Exercise instructions:
Please write out exactly the lines of the data below from the line holding "intros Hname. split; [|split]." through the line holding "repeat avoid; reflexivity.", and leave out the rest.
##############################
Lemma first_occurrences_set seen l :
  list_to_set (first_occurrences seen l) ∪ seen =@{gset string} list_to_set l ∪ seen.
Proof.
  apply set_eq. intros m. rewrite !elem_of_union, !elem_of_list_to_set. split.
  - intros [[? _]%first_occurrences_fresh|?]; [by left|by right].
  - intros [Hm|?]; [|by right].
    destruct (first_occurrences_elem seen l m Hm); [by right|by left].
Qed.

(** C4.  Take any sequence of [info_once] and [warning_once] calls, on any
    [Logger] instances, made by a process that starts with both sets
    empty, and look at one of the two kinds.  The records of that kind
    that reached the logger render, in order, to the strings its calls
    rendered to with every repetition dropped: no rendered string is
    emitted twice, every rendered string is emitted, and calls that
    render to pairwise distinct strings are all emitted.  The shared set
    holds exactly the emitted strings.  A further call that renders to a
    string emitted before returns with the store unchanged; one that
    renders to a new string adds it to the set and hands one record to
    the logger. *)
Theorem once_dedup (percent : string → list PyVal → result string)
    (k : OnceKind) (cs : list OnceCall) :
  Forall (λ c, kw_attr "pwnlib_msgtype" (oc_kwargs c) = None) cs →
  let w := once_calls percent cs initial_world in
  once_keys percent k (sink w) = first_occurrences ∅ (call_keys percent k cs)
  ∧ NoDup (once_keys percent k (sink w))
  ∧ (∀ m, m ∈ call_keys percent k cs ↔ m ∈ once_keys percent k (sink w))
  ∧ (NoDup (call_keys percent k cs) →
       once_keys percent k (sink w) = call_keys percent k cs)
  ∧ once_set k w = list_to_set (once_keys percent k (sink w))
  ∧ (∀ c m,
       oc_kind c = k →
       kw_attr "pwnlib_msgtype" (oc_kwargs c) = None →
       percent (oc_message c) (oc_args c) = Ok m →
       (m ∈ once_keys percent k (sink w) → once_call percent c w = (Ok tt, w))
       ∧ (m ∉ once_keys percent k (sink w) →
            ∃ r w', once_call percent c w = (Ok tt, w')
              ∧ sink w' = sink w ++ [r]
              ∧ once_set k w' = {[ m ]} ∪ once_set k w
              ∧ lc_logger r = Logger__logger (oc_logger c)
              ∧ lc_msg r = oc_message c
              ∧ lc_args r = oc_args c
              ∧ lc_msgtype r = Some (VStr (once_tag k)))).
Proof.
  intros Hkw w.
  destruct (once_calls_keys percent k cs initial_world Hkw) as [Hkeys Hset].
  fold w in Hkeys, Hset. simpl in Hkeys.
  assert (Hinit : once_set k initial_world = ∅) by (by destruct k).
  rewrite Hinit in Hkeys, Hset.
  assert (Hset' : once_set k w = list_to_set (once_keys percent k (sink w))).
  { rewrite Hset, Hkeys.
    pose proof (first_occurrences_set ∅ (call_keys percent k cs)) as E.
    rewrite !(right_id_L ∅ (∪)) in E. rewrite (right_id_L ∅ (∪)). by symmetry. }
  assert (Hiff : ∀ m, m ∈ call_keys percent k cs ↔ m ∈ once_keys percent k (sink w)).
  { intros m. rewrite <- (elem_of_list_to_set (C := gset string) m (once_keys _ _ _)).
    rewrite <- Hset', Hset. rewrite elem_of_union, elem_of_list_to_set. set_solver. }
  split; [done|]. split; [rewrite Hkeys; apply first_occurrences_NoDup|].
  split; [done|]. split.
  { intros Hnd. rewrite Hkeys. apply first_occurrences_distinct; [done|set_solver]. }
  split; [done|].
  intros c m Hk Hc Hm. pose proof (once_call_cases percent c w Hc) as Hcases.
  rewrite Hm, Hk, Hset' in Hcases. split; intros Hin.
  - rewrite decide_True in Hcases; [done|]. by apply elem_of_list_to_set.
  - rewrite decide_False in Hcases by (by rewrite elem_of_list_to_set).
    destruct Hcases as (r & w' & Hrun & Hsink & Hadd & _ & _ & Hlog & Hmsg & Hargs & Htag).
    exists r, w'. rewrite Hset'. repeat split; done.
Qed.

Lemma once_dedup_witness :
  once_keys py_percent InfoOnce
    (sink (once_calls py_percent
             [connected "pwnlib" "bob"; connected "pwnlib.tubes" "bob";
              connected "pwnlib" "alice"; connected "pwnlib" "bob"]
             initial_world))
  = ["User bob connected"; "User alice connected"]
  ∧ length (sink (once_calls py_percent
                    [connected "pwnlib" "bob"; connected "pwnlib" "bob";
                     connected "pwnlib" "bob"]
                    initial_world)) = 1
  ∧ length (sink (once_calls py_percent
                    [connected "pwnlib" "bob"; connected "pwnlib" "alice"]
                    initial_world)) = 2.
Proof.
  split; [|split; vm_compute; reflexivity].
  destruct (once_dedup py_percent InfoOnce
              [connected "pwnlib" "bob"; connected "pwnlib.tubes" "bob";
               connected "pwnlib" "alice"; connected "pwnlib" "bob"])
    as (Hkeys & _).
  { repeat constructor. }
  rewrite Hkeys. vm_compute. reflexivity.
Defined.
##############################
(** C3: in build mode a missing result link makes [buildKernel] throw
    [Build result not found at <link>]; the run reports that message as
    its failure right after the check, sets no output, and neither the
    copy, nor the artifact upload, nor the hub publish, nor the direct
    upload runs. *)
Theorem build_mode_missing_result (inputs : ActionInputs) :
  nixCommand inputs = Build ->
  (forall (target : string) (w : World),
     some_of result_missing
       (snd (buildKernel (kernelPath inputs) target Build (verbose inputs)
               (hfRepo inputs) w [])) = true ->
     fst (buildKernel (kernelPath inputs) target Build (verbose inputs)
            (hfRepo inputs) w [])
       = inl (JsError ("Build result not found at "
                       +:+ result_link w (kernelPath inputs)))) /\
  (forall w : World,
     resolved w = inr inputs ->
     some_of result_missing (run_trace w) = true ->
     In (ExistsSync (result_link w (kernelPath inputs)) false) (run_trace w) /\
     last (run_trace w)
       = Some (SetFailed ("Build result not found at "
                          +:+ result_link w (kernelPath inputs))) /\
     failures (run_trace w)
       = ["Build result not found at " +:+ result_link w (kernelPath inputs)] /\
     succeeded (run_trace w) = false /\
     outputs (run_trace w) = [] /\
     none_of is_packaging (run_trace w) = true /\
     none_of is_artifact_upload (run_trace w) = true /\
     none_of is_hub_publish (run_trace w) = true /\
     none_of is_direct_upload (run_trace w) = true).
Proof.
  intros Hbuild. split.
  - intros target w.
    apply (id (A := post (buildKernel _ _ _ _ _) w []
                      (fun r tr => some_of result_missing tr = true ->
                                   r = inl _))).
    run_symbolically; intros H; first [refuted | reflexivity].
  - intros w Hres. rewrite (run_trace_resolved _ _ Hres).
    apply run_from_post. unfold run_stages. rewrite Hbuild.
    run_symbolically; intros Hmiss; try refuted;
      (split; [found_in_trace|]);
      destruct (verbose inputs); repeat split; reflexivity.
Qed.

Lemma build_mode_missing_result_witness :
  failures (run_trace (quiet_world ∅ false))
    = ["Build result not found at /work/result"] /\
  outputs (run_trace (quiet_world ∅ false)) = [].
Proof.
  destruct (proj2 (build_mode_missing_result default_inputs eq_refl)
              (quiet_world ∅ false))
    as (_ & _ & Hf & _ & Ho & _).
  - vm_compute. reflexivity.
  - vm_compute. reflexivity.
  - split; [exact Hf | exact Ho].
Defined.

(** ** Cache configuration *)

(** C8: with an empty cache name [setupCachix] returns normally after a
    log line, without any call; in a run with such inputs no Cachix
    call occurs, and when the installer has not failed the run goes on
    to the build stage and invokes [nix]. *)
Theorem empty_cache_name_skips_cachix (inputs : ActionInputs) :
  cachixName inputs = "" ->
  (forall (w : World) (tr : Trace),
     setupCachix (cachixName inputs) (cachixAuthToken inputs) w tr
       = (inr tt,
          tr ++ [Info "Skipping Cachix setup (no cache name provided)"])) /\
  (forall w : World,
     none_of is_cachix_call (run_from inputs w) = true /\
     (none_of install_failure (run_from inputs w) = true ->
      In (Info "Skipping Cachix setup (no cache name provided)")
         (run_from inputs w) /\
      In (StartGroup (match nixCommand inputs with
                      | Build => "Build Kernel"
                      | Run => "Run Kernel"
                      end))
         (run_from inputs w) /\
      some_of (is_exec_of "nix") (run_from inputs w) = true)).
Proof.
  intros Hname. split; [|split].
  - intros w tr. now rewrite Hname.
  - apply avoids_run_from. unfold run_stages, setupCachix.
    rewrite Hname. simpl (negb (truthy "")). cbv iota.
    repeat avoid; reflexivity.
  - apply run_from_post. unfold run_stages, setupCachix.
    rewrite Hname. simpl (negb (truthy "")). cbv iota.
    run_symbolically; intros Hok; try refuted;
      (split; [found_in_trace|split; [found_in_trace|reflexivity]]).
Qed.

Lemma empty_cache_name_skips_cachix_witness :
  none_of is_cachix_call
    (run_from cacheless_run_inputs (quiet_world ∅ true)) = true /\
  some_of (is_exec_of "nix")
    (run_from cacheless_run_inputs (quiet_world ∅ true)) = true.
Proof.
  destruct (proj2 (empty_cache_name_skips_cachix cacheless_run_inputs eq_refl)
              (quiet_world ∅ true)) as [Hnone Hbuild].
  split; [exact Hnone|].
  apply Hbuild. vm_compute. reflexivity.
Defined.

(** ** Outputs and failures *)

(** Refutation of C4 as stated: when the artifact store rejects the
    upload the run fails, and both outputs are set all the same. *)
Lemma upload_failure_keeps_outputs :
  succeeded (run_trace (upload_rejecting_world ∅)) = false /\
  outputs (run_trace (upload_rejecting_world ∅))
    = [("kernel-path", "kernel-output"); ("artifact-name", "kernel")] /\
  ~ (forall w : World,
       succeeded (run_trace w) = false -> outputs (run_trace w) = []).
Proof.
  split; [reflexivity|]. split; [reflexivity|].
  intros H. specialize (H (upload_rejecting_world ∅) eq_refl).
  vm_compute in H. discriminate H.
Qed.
##############################
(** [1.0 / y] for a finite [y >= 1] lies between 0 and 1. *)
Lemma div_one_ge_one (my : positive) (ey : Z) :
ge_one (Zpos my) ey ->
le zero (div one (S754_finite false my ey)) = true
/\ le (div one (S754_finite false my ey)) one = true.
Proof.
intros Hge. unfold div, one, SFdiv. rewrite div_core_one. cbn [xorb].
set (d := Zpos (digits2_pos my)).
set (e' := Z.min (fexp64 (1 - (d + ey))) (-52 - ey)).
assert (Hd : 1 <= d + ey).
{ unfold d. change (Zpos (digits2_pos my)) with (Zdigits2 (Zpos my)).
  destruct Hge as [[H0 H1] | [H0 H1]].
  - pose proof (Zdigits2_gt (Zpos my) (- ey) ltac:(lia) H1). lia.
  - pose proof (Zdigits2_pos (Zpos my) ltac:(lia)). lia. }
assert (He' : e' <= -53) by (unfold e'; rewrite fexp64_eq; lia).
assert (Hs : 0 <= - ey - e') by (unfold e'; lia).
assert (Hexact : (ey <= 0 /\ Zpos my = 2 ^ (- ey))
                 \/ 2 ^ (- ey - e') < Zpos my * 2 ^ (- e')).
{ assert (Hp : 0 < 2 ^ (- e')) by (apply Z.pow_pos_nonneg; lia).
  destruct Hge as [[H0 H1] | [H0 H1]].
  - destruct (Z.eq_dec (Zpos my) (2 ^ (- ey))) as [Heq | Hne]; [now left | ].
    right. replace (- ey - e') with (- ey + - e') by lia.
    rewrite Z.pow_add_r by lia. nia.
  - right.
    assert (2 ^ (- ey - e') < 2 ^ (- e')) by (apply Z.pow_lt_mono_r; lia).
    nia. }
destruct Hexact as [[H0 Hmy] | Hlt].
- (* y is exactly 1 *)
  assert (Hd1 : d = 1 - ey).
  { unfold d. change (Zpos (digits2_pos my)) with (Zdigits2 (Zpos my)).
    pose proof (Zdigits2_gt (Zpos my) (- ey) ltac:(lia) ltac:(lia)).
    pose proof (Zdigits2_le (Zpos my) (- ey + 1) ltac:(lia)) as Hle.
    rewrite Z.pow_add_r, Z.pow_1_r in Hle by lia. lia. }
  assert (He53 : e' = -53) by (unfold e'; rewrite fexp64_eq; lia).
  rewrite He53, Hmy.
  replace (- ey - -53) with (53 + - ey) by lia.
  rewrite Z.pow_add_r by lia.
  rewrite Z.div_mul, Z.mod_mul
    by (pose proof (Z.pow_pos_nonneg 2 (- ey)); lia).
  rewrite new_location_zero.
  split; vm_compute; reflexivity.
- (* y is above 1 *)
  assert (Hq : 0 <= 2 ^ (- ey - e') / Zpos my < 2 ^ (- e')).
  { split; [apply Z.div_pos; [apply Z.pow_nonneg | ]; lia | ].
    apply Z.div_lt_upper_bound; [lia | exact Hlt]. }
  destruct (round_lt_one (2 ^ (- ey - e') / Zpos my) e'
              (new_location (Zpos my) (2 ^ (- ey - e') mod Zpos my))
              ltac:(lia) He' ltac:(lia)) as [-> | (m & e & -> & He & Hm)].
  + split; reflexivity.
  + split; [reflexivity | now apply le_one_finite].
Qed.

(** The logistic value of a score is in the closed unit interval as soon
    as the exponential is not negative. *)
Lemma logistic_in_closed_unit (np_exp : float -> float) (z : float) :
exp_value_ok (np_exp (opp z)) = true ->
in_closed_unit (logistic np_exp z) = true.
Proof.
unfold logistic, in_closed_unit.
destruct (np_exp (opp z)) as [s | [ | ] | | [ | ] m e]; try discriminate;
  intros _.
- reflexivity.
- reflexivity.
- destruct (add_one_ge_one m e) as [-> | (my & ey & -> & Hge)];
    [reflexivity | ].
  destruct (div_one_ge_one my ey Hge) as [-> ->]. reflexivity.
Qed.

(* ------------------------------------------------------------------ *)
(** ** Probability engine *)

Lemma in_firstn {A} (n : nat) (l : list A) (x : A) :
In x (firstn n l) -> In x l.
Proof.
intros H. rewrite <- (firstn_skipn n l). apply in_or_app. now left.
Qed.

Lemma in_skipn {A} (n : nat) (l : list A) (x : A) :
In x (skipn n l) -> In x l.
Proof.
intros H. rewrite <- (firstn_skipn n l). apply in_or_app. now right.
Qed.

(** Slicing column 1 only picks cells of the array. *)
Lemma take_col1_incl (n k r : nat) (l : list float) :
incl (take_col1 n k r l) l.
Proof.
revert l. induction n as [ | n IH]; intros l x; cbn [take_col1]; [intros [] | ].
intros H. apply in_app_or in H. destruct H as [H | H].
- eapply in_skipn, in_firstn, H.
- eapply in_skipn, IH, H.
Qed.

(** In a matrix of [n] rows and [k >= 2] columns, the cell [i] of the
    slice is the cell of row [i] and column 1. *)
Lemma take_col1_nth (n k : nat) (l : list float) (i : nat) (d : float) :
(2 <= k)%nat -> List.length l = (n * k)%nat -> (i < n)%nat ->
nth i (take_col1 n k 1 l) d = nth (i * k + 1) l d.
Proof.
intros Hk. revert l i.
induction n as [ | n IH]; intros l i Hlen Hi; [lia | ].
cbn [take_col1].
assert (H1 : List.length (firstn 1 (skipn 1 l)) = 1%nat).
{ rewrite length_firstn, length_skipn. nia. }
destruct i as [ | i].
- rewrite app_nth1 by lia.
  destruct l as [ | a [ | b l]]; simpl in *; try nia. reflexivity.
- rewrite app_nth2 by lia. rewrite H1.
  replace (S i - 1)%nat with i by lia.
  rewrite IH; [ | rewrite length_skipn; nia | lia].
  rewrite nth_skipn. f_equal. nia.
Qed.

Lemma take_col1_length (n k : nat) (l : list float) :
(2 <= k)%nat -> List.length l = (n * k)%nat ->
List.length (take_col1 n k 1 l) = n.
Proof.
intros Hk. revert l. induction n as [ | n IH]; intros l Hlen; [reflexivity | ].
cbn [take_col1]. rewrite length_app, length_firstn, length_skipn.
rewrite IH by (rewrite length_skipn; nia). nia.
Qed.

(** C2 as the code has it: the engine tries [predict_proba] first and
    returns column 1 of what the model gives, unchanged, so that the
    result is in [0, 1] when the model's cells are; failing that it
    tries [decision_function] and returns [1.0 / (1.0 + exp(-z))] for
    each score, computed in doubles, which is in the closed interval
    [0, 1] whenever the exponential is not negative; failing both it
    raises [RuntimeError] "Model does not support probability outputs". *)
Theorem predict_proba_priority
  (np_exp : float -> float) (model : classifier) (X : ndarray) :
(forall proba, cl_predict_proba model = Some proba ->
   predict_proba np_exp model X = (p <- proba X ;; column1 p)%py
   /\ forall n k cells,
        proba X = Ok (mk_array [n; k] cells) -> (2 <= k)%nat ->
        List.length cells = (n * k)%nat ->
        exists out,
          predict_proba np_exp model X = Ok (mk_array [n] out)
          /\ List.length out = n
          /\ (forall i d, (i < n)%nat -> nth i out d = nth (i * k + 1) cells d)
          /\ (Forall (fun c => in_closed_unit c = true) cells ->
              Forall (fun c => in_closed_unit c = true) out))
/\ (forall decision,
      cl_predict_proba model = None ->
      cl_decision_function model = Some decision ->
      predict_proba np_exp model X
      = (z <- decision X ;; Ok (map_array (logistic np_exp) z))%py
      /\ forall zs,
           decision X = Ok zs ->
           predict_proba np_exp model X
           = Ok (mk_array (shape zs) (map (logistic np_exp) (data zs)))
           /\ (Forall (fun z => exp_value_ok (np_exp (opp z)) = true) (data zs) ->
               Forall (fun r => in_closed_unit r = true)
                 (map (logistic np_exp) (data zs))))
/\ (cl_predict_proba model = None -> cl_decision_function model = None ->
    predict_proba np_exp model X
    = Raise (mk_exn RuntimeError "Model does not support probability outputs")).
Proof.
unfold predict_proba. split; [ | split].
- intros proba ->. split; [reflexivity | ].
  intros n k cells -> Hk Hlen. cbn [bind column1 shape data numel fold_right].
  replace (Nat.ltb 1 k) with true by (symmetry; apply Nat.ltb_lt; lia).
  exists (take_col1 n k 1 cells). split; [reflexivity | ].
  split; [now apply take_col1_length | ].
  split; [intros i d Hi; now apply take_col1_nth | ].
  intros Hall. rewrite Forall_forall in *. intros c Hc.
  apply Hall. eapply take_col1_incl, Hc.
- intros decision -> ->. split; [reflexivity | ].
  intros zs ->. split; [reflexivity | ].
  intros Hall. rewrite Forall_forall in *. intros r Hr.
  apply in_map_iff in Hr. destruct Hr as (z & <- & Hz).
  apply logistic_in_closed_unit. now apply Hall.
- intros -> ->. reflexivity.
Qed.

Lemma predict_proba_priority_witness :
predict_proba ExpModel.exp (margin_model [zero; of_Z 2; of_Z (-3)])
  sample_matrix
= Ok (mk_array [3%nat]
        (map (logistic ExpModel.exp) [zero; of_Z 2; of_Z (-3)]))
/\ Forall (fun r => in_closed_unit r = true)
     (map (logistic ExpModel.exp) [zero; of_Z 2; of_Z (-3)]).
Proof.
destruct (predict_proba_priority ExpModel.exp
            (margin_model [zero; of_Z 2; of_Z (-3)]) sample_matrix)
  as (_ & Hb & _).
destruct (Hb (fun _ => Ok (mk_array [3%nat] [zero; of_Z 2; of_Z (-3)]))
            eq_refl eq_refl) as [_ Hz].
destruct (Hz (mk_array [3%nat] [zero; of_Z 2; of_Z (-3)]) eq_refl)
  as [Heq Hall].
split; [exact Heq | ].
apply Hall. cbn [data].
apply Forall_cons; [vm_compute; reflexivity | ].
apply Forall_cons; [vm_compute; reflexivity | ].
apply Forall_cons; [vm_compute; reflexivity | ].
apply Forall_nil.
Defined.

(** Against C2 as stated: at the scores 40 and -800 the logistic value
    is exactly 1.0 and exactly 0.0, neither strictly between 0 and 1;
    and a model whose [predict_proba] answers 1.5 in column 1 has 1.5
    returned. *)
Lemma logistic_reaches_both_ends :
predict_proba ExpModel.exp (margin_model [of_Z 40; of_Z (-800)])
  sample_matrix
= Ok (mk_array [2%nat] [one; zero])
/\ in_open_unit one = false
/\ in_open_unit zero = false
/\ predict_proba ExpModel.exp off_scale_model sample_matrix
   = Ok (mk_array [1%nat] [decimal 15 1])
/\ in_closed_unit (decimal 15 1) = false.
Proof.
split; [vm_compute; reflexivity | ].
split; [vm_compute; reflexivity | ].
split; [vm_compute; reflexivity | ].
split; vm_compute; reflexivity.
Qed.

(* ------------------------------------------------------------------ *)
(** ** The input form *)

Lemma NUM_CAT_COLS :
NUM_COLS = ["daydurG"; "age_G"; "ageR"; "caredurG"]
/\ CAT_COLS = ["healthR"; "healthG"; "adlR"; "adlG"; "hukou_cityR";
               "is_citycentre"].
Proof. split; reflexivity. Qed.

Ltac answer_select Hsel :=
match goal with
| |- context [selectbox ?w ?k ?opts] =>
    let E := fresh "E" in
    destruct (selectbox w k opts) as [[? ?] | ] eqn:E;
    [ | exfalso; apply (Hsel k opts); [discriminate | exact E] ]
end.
##############################
Expected output:
  intros Hname. split; [|split].
  - intros w tr. now rewrite Hname.
  - apply avoids_run_from. unfold run_stages, setupCachix.
    rewrite Hname. simpl (negb (truthy "")). cbv iota.
    repeat avoid; reflexivity.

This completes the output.